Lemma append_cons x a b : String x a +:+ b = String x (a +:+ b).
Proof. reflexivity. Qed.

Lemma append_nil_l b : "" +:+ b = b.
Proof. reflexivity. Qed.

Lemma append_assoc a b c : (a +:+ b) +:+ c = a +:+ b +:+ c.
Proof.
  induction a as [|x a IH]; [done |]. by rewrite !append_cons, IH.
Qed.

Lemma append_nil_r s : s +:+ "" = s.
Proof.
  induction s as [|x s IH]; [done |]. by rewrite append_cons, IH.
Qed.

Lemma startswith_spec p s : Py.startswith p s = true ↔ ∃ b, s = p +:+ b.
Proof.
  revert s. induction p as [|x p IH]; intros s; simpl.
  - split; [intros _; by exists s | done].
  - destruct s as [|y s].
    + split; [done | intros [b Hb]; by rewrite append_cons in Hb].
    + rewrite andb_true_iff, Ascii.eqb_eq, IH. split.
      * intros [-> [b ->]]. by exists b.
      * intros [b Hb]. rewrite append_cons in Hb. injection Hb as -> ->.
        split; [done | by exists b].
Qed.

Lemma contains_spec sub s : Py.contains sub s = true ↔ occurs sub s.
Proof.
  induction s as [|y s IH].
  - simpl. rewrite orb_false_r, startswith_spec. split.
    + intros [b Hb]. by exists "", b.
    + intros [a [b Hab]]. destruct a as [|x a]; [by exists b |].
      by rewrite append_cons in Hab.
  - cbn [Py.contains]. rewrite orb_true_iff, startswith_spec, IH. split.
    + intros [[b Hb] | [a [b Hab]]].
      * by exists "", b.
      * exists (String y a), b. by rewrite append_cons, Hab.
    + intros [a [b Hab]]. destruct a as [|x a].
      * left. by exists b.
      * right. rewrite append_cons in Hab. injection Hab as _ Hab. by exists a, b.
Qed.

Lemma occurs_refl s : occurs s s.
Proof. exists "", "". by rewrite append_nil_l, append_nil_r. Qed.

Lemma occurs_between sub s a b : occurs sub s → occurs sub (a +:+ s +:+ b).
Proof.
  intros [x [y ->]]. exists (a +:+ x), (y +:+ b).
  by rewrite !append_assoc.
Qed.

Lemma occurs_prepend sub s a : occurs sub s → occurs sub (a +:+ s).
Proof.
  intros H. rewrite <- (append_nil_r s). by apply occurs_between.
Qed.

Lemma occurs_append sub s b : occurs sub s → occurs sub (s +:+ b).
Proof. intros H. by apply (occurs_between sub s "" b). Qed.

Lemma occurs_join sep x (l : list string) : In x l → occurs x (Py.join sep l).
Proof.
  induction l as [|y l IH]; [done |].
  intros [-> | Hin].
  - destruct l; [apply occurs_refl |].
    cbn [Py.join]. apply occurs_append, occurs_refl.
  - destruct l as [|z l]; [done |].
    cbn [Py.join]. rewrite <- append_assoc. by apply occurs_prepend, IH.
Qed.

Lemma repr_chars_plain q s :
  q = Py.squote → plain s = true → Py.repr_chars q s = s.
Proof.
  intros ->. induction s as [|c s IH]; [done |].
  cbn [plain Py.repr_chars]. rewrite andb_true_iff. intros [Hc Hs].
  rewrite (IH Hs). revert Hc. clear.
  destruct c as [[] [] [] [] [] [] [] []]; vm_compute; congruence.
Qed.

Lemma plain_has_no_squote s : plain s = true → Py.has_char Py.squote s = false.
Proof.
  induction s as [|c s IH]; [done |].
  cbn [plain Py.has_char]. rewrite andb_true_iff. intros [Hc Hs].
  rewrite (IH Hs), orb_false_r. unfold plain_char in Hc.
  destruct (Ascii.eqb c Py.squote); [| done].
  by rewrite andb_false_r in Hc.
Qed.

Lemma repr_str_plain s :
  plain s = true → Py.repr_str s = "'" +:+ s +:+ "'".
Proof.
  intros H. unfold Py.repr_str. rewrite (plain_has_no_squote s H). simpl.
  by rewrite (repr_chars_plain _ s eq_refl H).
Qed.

* * *

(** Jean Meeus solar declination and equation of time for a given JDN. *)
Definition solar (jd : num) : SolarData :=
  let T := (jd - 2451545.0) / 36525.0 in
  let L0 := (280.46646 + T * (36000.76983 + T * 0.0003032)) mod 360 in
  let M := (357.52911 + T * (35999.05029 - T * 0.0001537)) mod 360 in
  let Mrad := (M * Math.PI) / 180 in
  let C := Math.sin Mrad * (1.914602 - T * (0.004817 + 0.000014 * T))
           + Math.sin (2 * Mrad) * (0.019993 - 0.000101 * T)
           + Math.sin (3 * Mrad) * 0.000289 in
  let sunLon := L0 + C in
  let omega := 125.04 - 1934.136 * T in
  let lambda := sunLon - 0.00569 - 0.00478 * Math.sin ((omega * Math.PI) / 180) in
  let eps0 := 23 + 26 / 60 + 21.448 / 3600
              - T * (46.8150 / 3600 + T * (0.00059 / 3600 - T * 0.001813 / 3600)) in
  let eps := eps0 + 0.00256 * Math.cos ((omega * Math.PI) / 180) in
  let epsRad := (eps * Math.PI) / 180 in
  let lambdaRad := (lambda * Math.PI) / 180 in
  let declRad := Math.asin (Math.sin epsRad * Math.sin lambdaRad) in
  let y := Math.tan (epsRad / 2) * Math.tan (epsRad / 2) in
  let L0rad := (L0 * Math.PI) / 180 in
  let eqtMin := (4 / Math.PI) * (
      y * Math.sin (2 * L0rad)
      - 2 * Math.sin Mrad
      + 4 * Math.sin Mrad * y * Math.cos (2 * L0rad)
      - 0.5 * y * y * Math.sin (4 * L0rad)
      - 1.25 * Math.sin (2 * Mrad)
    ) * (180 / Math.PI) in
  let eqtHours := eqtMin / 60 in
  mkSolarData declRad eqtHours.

### WHAT THE TASK ASKS
Given the records above, return exactly the lines starting at the line containing "Lemma append_cons x" and ending at the line containing "append_cons in Hb].", including both.

### OUTPUT
Lemma append_cons x a b : String x a +:+ b = String x (a +:+ b).
Proof. reflexivity. Qed.

Lemma append_nil_l b : "" +:+ b = b.
Proof. reflexivity. Qed.

Lemma append_assoc a b c : (a +:+ b) +:+ c = a +:+ b +:+ c.
Proof.
  induction a as [|x a IH]; [done |]. by rewrite !append_cons, IH.
Qed.

Lemma append_nil_r s : s +:+ "" = s.
Proof.
  induction s as [|x s IH]; [done |]. by rewrite append_cons, IH.
Qed.

Lemma startswith_spec p s : Py.startswith p s = true ↔ ∃ b, s = p +:+ b.
Proof.
  revert s. induction p as [|x p IH]; intros s; simpl.
  - split; [intros _; by exists s | done].
  - destruct s as [|y s].
    + split; [done | intros [b Hb]; by rewrite append_cons in Hb].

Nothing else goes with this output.